Há exatas duas semanas a NBA anunciava o retorno da temporada 2019-2020, que deve ocorrer em Orlando. De lá pra cá muita coisa aconteceu e nos últimos dias surgiu a hipótese não apenas de que a temporada não termine, mas que a próxima temporada também estaria em risco e até que a própria NBA pode deixar de existir. Calma, vamos explicar com um pouco mais de detalhe tudo o que está acontecendo e os reflexos que cada decisão pode ter a partir de agora.
Para contextualizar, no dia 25 de maio deste ano o americano George Floyd foi morto por um policial, e o vídeo circulou mundialmente. A brutalidade da morte deu origem a uma série de protestos nos Estados Unidos e no mundo, muitos deles organizados pelo Black Lives Matter (em português, Vidas Negras Importam). A NBA é uma liga que tem mais de 80% de seus atletas declarados como “não brancos”, entre eles negros, latinos e pardos.
Na última semana, alguns desses atletas passaram a liderar um movimento de contraposição à ideia de retorno da temporada da NBA, sendo o mais veemente nas manifestações o armador do Brooklyn Nets, Kyrie Irving. Segundo o jogador, a volta da liga poderia tirar o foco de uma discussão que é extremamente relevante nesse momento e fragilizar as manifestações do BLM, além de expor os atletas ao risco de contágio pela Covid-19.
Desde então, muitas reuniões ocorreram e o número de atletas que apoiam o não retorno às partidas cresceu. Estrelas como Dwight Howard, Carmelo Anthony e Chris Paul se juntaram a Irving e mais algumas dezenas de jogadores para rediscutir o retorno da temporada, ainda que com motivações diferentes.
Para tentar dissipar tal movimento, o comissário da liga divulgou ontem quais seriam os protocolos e procedimentos para a retomada, e deixou claro que nenhum atleta seria obrigado a atuar, mas que que não atuasse teria um desconto em seu salário anual, perdendo 1/92 do salário a cada partida que não jogasse.
Entre algumas limitações razoáveis, protocolos de segurança, escalonamento de atividades e até critérios para convidados nas instalações onde as delegações ficarão acomodadas, há também alguns pontos curiosos. Um deles é o fato de a liga proibir que os atletas joguem partidas de ping pong em duplas, como forma de manter o distanciamento social.

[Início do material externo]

Lemma pretty_N_char_numeral x : numeral (pretty_N_char x).
Proof.
  unfold numeral, pretty_N_char.
  repeat case_match; cbn [String.list_ascii_of_string];
    repeat (first [by left | right]).
Qed.

Lemma pretty_N_go_numeral x s :
  Forall numeral (chars s) → Forall numeral (chars (pretty_N_go x s)).
Proof.
  revert s. induction (N.lt_wf_0 x) as [x _ IH]; intros s Hs.
  assert (x = 0 ∨ 0 < x)%N as [->|Hx] by lia.
  - by rewrite pretty_N_go_0.
  - rewrite pretty_N_go_step by done. apply IH.
    + by apply N.div_lt.
    + cbn [String.list_ascii_of_string]. constructor; [|done].
      apply pretty_N_char_numeral.
Qed.

Lemma pretty_N_numeral (x : N) : Forall numeral (chars (pretty x)).
Proof.
  unfold pretty, pretty_N. case_decide.
  - repeat constructor.
  - apply pretty_N_go_numeral. constructor.
Qed.

Lemma pretty_Z_numeral (z : Z) : Forall numeral (chars (pretty z)).
Proof.
  destruct z as [|p|p]; unfold pretty, pretty_Z.
  - repeat constructor.
  - apply (pretty_N_numeral (N.pos p)).
  - cbn [String.append String.list_ascii_of_string]. constructor.
    + unfold numeral. cbn [String.list_ascii_of_string]. by left.
    + apply (pretty_N_numeral (N.pos p)).
Qed.

Lemma pretty_nat_numeral (n : nat) : Forall numeral (chars (pretty n)).
Proof. apply (pretty_N_numeral (N.of_nat n)). Qed.

Lemma numeral_free_of (sep : ascii) (s : string) :
  ¬ numeral sep → Forall numeral (chars s) → free_of sep s.
Proof.
  intros Hsep Hs Hin. rewrite Forall_forall in Hs. by apply Hsep, Hs.
Qed.

Lemma slash_not_numeral : ¬ numeral "/".
Proof.
  unfold numeral. cbn [String.list_ascii_of_string].
  rewrite !elem_of_cons, elem_of_nil. intros H.
  repeat (destruct H as [H|H]; [discriminate H|]). done.
Qed.

Lemma underscore_not_numeral : ¬ numeral "_".
Proof.
  unfold numeral. cbn [String.list_ascii_of_string].
  rewrite !elem_of_cons, elem_of_nil. intros H.
  repeat (destruct H as [H|H]; [discriminate H|]). done.
Qed.

End StringFacts.

(** ** [range] *)

Module RangeFacts.

(** ** The counts a range visits *)

Lemma py_range_pos start stop step :
  (0 < step)%Z →
  py_range start stop step
  = Some ((fun k => (start + Z.of_nat k * step)%Z)
            <$> seq 0 (Z.to_nat ((stop - start + step - 1) / step))).
Proof.
  intros Hs. unfold py_range.
  destruct (step =? 0)%Z eqn:H0; [lia|].
  destruct (0 <? step)%Z eqn:H1; [done|lia].
Qed.

Lemma range_index_bound start stop step (k : nat) :
  (0 < step)%Z →
  k < Z.to_nat ((stop - start + step - 1) / step) ↔ (start + Z.of_nat k * step < stop)%Z.
Proof.
  intros Hs. split.
  - intros Hk.
    assert (Z.of_nat k + 1 <= (stop - start + step - 1) / step)%Z as H by lia.
    assert ((Z.of_nat k + 1) * step <= stop - start + step - 1)%Z; [|lia].
    etransitivity; [apply Z.mul_le_mono_nonneg_r; [lia|exact H]|].
    rewrite Z.mul_comm. apply Z.mul_div_le. done.
  - intros Hk.
    assert (Z.of_nat k + 1 <= (stop - start + step - 1) / step)%Z; [|lia].
    apply Z.div_le_lower_bound; [done|]. lia.
Qed.
(** * Verification of [data/preparations.py]

    The script has two independent procedures: the dataset partitioner and
    exporter (csv tables split 60/20/20 and re-emitted as csv and jsonl),
    and the one-off conversion of the legacy CheXNet checkpoint (a key
    rename loop over a state dict, then [load_state_dict] and [torch.save]).

    Part I embeds the script; Part II proves the properties. *)

From Stdlib Require Import List String Ascii Bool Arith ZArith Lia Permutation.
From Stdlib Require Import DecimalString DecimalNat.
Import ListNotations.
Open Scope string_scope.

(* ================================================================= *)
(** * Part I: the program *)
(* ================================================================= *)

(** ** Python dictionaries

    A [dict] keeps its entries in insertion order and the loops of the script
    iterate in that order, so a dictionary is an association list with
    pairwise distinct keys ([wf]).  Keys are [str]; they are modelled as
    strings over the code points below 256. *)

Module Dict.

Definition dict (V : Type) : Type := list (string * V).

Definition keys {V} (d : dict V) : list string := map fst d.

Definition wf {V} (d : dict V) : Prop := NoDup (keys d).

(** [d[k]]; [None] stands for [KeyError]. *)
Fixpoint get {V} (k : string) (d : dict V) : option V :=
  match d with
  | [] => None
  | (k', v) :: r => if k =? k' then Some v else get k r
  end.

Definition mem {V} (k : string) (d : dict V) : bool :=
  match get k d with Some _ => true | None => false end.

(** [d[k] = v]: an existing key keeps its position, a new key goes last. *)
Fixpoint set {V} (k : string) (v : V) (d : dict V) : dict V :=
  match d with
  | [] => [(k, v)]
  | (k', v') :: r => if k =? k' then (k', v) :: r else (k', v') :: set k v r
  end.

Definition remove {V} (k : string) (d : dict V) : dict V :=
  filter (fun e => negb (k =? fst e)) d.

(** [del d[k]]; raises [KeyError] when [k] is absent. *)
Definition del {V} (k : string) (d : dict V) : option (dict V) :=
  if mem k d then Some (remove k d) else None.

End Dict.

(** ** String helpers *)

(** [s[n:]] for [n >= 0]: a slice never raises, it is empty past the end. *)
Fixpoint slice_from (n : nat) (s : string) : string :=
  match n, s with
  | 0, _ => s
  | S n', String _ s' => slice_from n' s'
  | S _, EmptyString => EmptyString
  end.

(** [str(n)] for a non-negative integer. *)
Definition decimal (n : nat) : string :=
  NilEmpty.string_of_uint (Nat.to_uint n).

Definition is_some {A} (o : option A) : bool :=
  match o with Some _ => true | None => false end.

(** ** The legacy key pattern

    [re.compile(r'^(.*denselayer\d+\.(?:norm|relu|conv))\.((?:[12])\.(?:weight|bias|running_mean|running_var))$')]

    Everything after the leading [.*] has a fixed shape, so the two groups of
    a match are determined by the end of the key.  The matcher therefore
    reads the key backwards: the parameter suffix, the sub-index, the dot
    between the groups, then the tail of group 1, and last it checks that
    what remains is something [.*] accepts (no newline).  [$] accepts the end
    of the key and also the position before a final newline. *)

Module KeyPattern.

Definition newline : ascii := "010"%char.

Definition is_digit (c : ascii) : bool :=
  (48 <=? nat_of_ascii c)%nat && (nat_of_ascii c <=? 57)%nat.

Definition chars : string -> list ascii := list_ascii_of_string.

Definition suffixes : list string :=
  ["weight"; "bias"; "running_mean"; "running_var"].

Definition subindices : list string := ["1"; "2"].

Definition layers : list string := ["norm"; "relu"; "conv"].

Fixpoint strip_prefix (p l : list ascii) : option (list ascii) :=
  match p, l with
  | [], _ => Some l
  | a :: p', b :: l' => if Ascii.eqb a b then strip_prefix p' l' else None
  | _ :: _, [] => None
  end.

(** The first word of [ws] that [l] ends with when read forwards, that is
    whose reversal starts the reversed key [l]. *)
Fixpoint strip_word (ws : list string) (l : list ascii)
  : option (string * list ascii) :=
  match ws with
  | [] => None
  | w :: ws' =>
      match strip_prefix (rev (chars w)) l with
      | Some r => Some (w, r)
      | None => strip_word ws' l
      end
  end.

Fixpoint span_digits (l : list ascii) : list ascii * list ascii :=
  match l with
  | c :: l' =>
      if is_digit c
      then let (ds, r) := span_digits l' in (c :: ds, r)
      else ([], l)
  | [] => ([], [])
  end.
Lemma rounded_to_numeral_chars (s : string) (x : number) (d : nat) :
  rounded_to s x d -> numeral_chars s = true.
Proof.
  unfold rounded_to. destruct (Prim2SF x) as [ sx | sx | | sx m e ];
    try contradiction.
  - apply numeral_numeral_chars.
  - intros (n & H & _). exact (numeral_numeral_chars _ _ _ _ H).
Qed.

End Parsing.

(** ** Scaling and aggregation *)

Section Aggregation.
Local Open Scope float_scope.

Lemma foldl_insert_lookup {V : Type} (g : string -> V) (l : list string)
    (m0 : gmap string V) (k : string) :
  foldl (fun (m : gmap string V) f => <[f := g f]> m) m0 l !! k
  = if bool_decide (k ∈ l) then Some (g k) else m0 !! k.
Proof.
  revert m0. induction l as [ | a l IH ]; intros m0; cbn [foldl].
  - reflexivity.
  - rewrite IH. destruct (decide (k ∈ l)) as [Hin | Hnin].
    + rewrite !bool_decide_eq_true_2 by (rewrite ?elem_of_cons; auto).
      reflexivity.
    + rewrite (bool_decide_eq_false_2 (k ∈ l)) by assumption.
      destruct (decide (a = k)) as [-> | Hne].
      * rewrite lookup_insert_eq, bool_decide_eq_true_2
          by (rewrite ?elem_of_cons; auto).
        reflexivity.
      * rewrite lookup_insert_ne, bool_decide_eq_false_2
          by (rewrite ?elem_of_cons; intuition congruence).
        reflexivity.
Qed.

(** The scaled record holds the fields of [numericFields], and only
    them. *)
Lemma scaled_lookup (rec : NutrientRecord) (q : number) (f : string) :
  calculateScaledNutrition rec q !! f
  = if bool_decide (f ∈ numericFields)
    then Some (field_value rec f * (q / 100)) else None.
Proof.
  unfold calculateScaledNutrition. cbv zeta.
  rewrite (foldl_insert_lookup (fun f => field_value rec f * (q / 100))).
  rewrite lookup_empty. reflexivity.
Qed.

(** Every field that the loop reads from the scaled record is one that
    [calculateScaledNutrition] writes. *)
Lemma field_of_numeric (n : Nutrient) : field_of n ∈ numericFields.
Proof. destruct n; apply (bool_decide_unpack _); vm_compute; exact I. Qed.

(** The 33 accumulated nutrients. *)
Lemma all_nutrients_complete :
  length all_nutrients = 33%nat /\ NoDup all_nutrients
  /\ forall n : Nutrient, n ∈ all_nutrients.
Proof.
  split; [ reflexivity | ]. split.
  - apply (NoDup_fmap_1 index_of). apply (bool_decide_unpack _).
    vm_compute. exact I.
  - intros n. destruct n; unfold all_nutrients;
      repeat first [ apply list_elem_of_here | apply list_elem_of_further ].
Qed.
(** * Span-stack manager of opentelemetry-trace (src/trace.ts)

    A shallow embedding of the [Trace] class and of the [SpanWrapper]
    objects it hands out, with the properties of the specification proved
    about it.

    The tracing SDK is an external collaborator.  It is modelled by what the
    manager can observe of it: the handle of each span it creates (a new
    object per [tracer.startSpan] call) and the ordered log of the calls made
    into it.  JavaScript arrays are objects: [spanStack] holds a reference
    into a store of arrays, so that in-place mutation ([push]), reallocation
    ([slice], spread) and aliasing are explicit. *)

From Stdlib Require Import ZArith.
From stdpp Require Import base option list strings gmap fin_maps.

Local Open Scope string_scope.
Local Open Scope list_scope.
Local Open Scope nat_scope.

(** ** Data carried through to the SDK *)

(** A span handle: the identity of a span object owned by the SDK, compared
    with [!==] in the source. *)
Definition Span := nat.

(** A reference to a JavaScript array of span handles. *)
Definition ArrayRef := nat.

(** [AttributeValue] of the API; the manager itself only writes strings. *)
Inductive AttributeValue :=
| AString (s : string)
| ANumber (n : Z)
| ABoolean (b : bool).

Abbreviation Attributes := (gmap string AttributeValue).

(** Opaque payloads, passed through unchanged. *)
Definition Context := nat.
Definition TimeInput := Z.
Record Status := { code : Z; message : option string }.

Record SpanOptions := {
  parent : option Span;
  attributes : option Attributes
}.

(** One call into the SDK.  [TracerStartSpan] records the handle returned. *)
Inductive SdkCall :=
| TracerStartSpan (name : string) (options : SpanOptions)
    (context : option Context) (returned : Span)
| SpanSetAttribute (span : Span) (key : string) (value : AttributeValue)
| SpanSetAttributes (span : Span) (attrs : Attributes)
| SpanAddEvent (span : Span) (name : string)
    (attributesOrStartTime : option (Attributes + TimeInput))
    (startTime : option TimeInput)
| SpanSetStatus (span : Span) (status : Status)
| SpanUpdateName (span : Span) (name : string)
| SpanEnd (span : Span) (endTime : option TimeInput).

(** ** The world: array store and SDK *)

Record World := {
  arrays : gmap ArrayRef (list Span);
  sdk_next : Span;
  sdk_calls : list SdkCall
}.

(** State monad over the world. *)
Definition M (A : Type) : Type := World → A * World.

#[global] Instance M_ret : MRet M := λ A (a : A) w, (a, w).
#[global] Instance M_bind : MBind M :=
  λ A B (f : A → M B) (m : M A) w, let (a, w') := m w in f a w'.

Definition exec {A} (m : M A) (w : World) : World := snd (m w).

(** *** Arrays *)

Definition contents (a : ArrayRef) (w : World) : list Span :=
  default [] (arrays w !! a).

Definition array_read (a : ArrayRef) : M (list Span) :=
  λ w, (contents a w, w).

(** An array literal / a freshly allocated array. *)
Definition array_new (l : list Span) : M ArrayRef :=
  λ w, let a := fresh (dom (arrays w)) in
       (a, {| arrays := <[a:=l]> (arrays w);
              sdk_next := sdk_next w; sdk_calls := sdk_calls w |}).

(** Any in-place mutation of the array behind [a] ([push], [pop], [splice],
    index or [length] assignment, ...). *)
Definition array_mutate (a : ArrayRef) (f : list Span → list Span) : M unit :=
  λ w, (tt, {| arrays := <[a:=f (contents a w)]> (arrays w);
               sdk_next := sdk_next w; sdk_calls := sdk_calls w |}).

Definition array_push (a : ArrayRef) (x : Span) : M unit :=
  array_mutate a (λ l, l ++ [x]).

(** [a.slice(0, stop)]: a new array. *)
Definition array_slice0 (a : ArrayRef) (stop : nat) : M ArrayRef :=
  l ← array_read a; array_new (take stop l).

(** [[...a]]: a new array with the same elements. *)
Definition array_spread (a : ArrayRef) : M ArrayRef :=
  l ← array_read a; array_new l.

(** *** SDK *)

Definition sdk_call (c : SdkCall) : M unit :=
  λ w, (tt, {| arrays := arrays w; sdk_next := sdk_next w;
               sdk_calls := sdk_calls w ++ [c] |}).

(** Modelled from the spec: [tracer.startSpan] of @opentelemetry/api, which
    is outside the repository.  It creates a span and returns its handle, "an
    opaque SDK-level identity usable for equality comparison": a new one per
    call. *)
Definition tracer_startSpan (name : string) (options : SpanOptions)
    (context : option Context) : M Span :=
  λ w, let span := sdk_next w in
       (span, {| arrays := arrays w; sdk_next := S span;
                 sdk_calls := sdk_calls w
                              ++ [TracerStartSpan name options context span] |}).
(** Searching the proxied array for the proxy of its raw element: the
    first run fails, the run on the unwrapped argument finds it. *)
Example includes_wrapped_element :
  option_map fst
    (native_search (get_prop 2) (has_prop 2) Includes (VObj 1) [VObj 3]
       search_state) = Some (VBool false)
  /\ option_map fst (call_method 2 (VObj 2) "includes" [VObj 3] search_state)
     = Some (VBool true)
  /\ option_map fst (call_method 2 (VObj 2) "indexOf" [VObj 3] search_state)
     = Some (VNum (Num 0))
  /\ option_map fst
       (call_method 2 (VObj 2) "lastIndexOf" [VNum (Num 9)] search_state)
     = Some (VNum (Num (-1))).
Proof. repeat split; vm_compute; reflexivity. Qed.

(** ** Tracking stays suppressed through every trap *)

#[global] Instance quiet_preorder : PreOrder quiet.
Proof.
  split.
  - intros s. unfold quiet. done.
  - intros s1 s2 s3 (S1 & K1 & D1) (S2 & K2 & D2).
    unfold quiet. rewrite S2, K2. repeat split; try done.
    intros Hs. rewrite D2 by congruence. auto.
Qed.

Lemma get_frame_quiet s s' : get_frame s s' -> quiet s s'.
Proof. intros (_ & ? & ? & ? & _). done. Qed.

Lemma quiet_update_cell a c s : quiet s (update_cell a c s).
Proof. unfold quiet. done. Qed.

Lemma quiet_trigger e s : quiet s (add_trigger e s).
Proof. unfold quiet. done. Qed.

Lemma quiet_warning w s : quiet s (add_warning w s).
Proof. unfold quiet. done. Qed.

Lemma quiet_track e s : quiet s (add_track e s).
Proof. apply get_frame_quiet, get_frame_track. Qed.

Lemma quiet_alloc c s : quiet s (set_heap (heap s ++ [c]) s).
Proof. unfold quiet. done. Qed.

Lemma preserves_quiet_modify (g : state -> state) :
  (forall s, quiet s (g s)) -> preserves quiet (modify g).
Proof. apply preserves_modify. Qed.

Lemma preserves_quiet_of_get {A} (m : M A) :
  preserves get_frame m -> preserves quiet m.
Proof. apply preserves_weaken. apply get_frame_quiet. Qed.

#[global] Hint Resolve quiet_update_cell quiet_trigger quiet_warning
  quiet_track quiet_alloc : frame.
#[global] Hint Resolve preserves_get_prop preserves_isRef
  preserves_isReadonly preserves_isShallow preserves_toRaw preserves_read
  : frame.
#[global] Hint Extern 1 (preserves quiet (modify _)) =>
  apply preserves_quiet_modify; intros ? : frame.
#[global] Hint Extern 1 (preserves quiet (trigger _ _ _ _ _)) =>
  apply preserves_quiet_modify; intros ? : frame.
#[global] Hint Extern 1 (preserves quiet (track _ _ _)) =>
  apply preserves_quiet_modify; intros ? : frame.
#[global] Hint Extern 1 (preserves quiet (warn _)) =>
  apply preserves_quiet_modify; intros ? : frame.
#[global] Hint Extern 3 (preserves quiet _) =>
  apply preserves_quiet_of_get : frame.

Há outras restrições de natureza similar, e a intenção de acalmar os ânimos pode ter efeito contrário.
E caso a Associação Nacional de Jogadores Profissionais de Basquete (NBPA) se oponha definitivamente ao retorno da competição isso pode desencadear uma série de eventos.
O primeiro deles é que a NBA poderá rescindir o acordo coletivo firmado com a NBPA, e os clubes poderão rescindir os contratos com os atletas. Caso isso ocorra, a próxima temporada certamente será afetada, já que é mais que provável a ocorrência de um lockout para que novos termos sejam negociados. É por meio desse acordo coletivo que as relações de trabalho na NBA são reguladas, desde os salários mínimos e máximos até a carga de treinamento e deslocamento dos times.
E caso esse acordo seja rompido os atletas têm muito a perder. A começar pela incerteza de recebimento de salários já na próxima temporada, uma vez que o lockout poderia durar por um longo período, considerando as circunstâncias extremas e o impacto na receita. Além disso, nada garante que os atletas consigam condições tão vantajosas como as atuais, o que pode representar uma grande perda, especialmente para aqueles atletas que não possuem grandes contratos. Por fim, caso a discussão chegue a um impasse definitivo e seja levada ao judiciário americano, com base nas leis antitruste (algo que já aconteceu com a NFL), a análise desta vez pode ser diferente.
Como a NBA não é uma liga composta exclusivamente por times dos Estados Unidos, existe a possibilidade de que o judiciário americano a considere uma liga internacional. Caso isso ocorra, é extremamente improvável que o resultado seja favorável aos atletas, já que seriam consideradas como mercado de trabalho potencial para esses atletas todas as ligas de basquete ao redor do mundo. Isso poderia atingir de maneira muito intensa os interesses dos atletas.
Respondendo a essa possibilidade, Irving levantou a hipótese de que os atletas podem organizar a própria liga, implodindo a NBA. Ainda que esta liga tome tempo para ser organizada em termos de financiamento e logística, ela pode se tornar viável na medida em que toda a próxima temporada está em risco caso o acordo coletivo entre atletas e a liga seja rescindido.
Esse cenário de catástrofe é pouco provável, mas dadas as circunstâncias atuais, não é impossível que nunca mais tenhamos um jogo da NBA. Ao menos não como ela é hoje.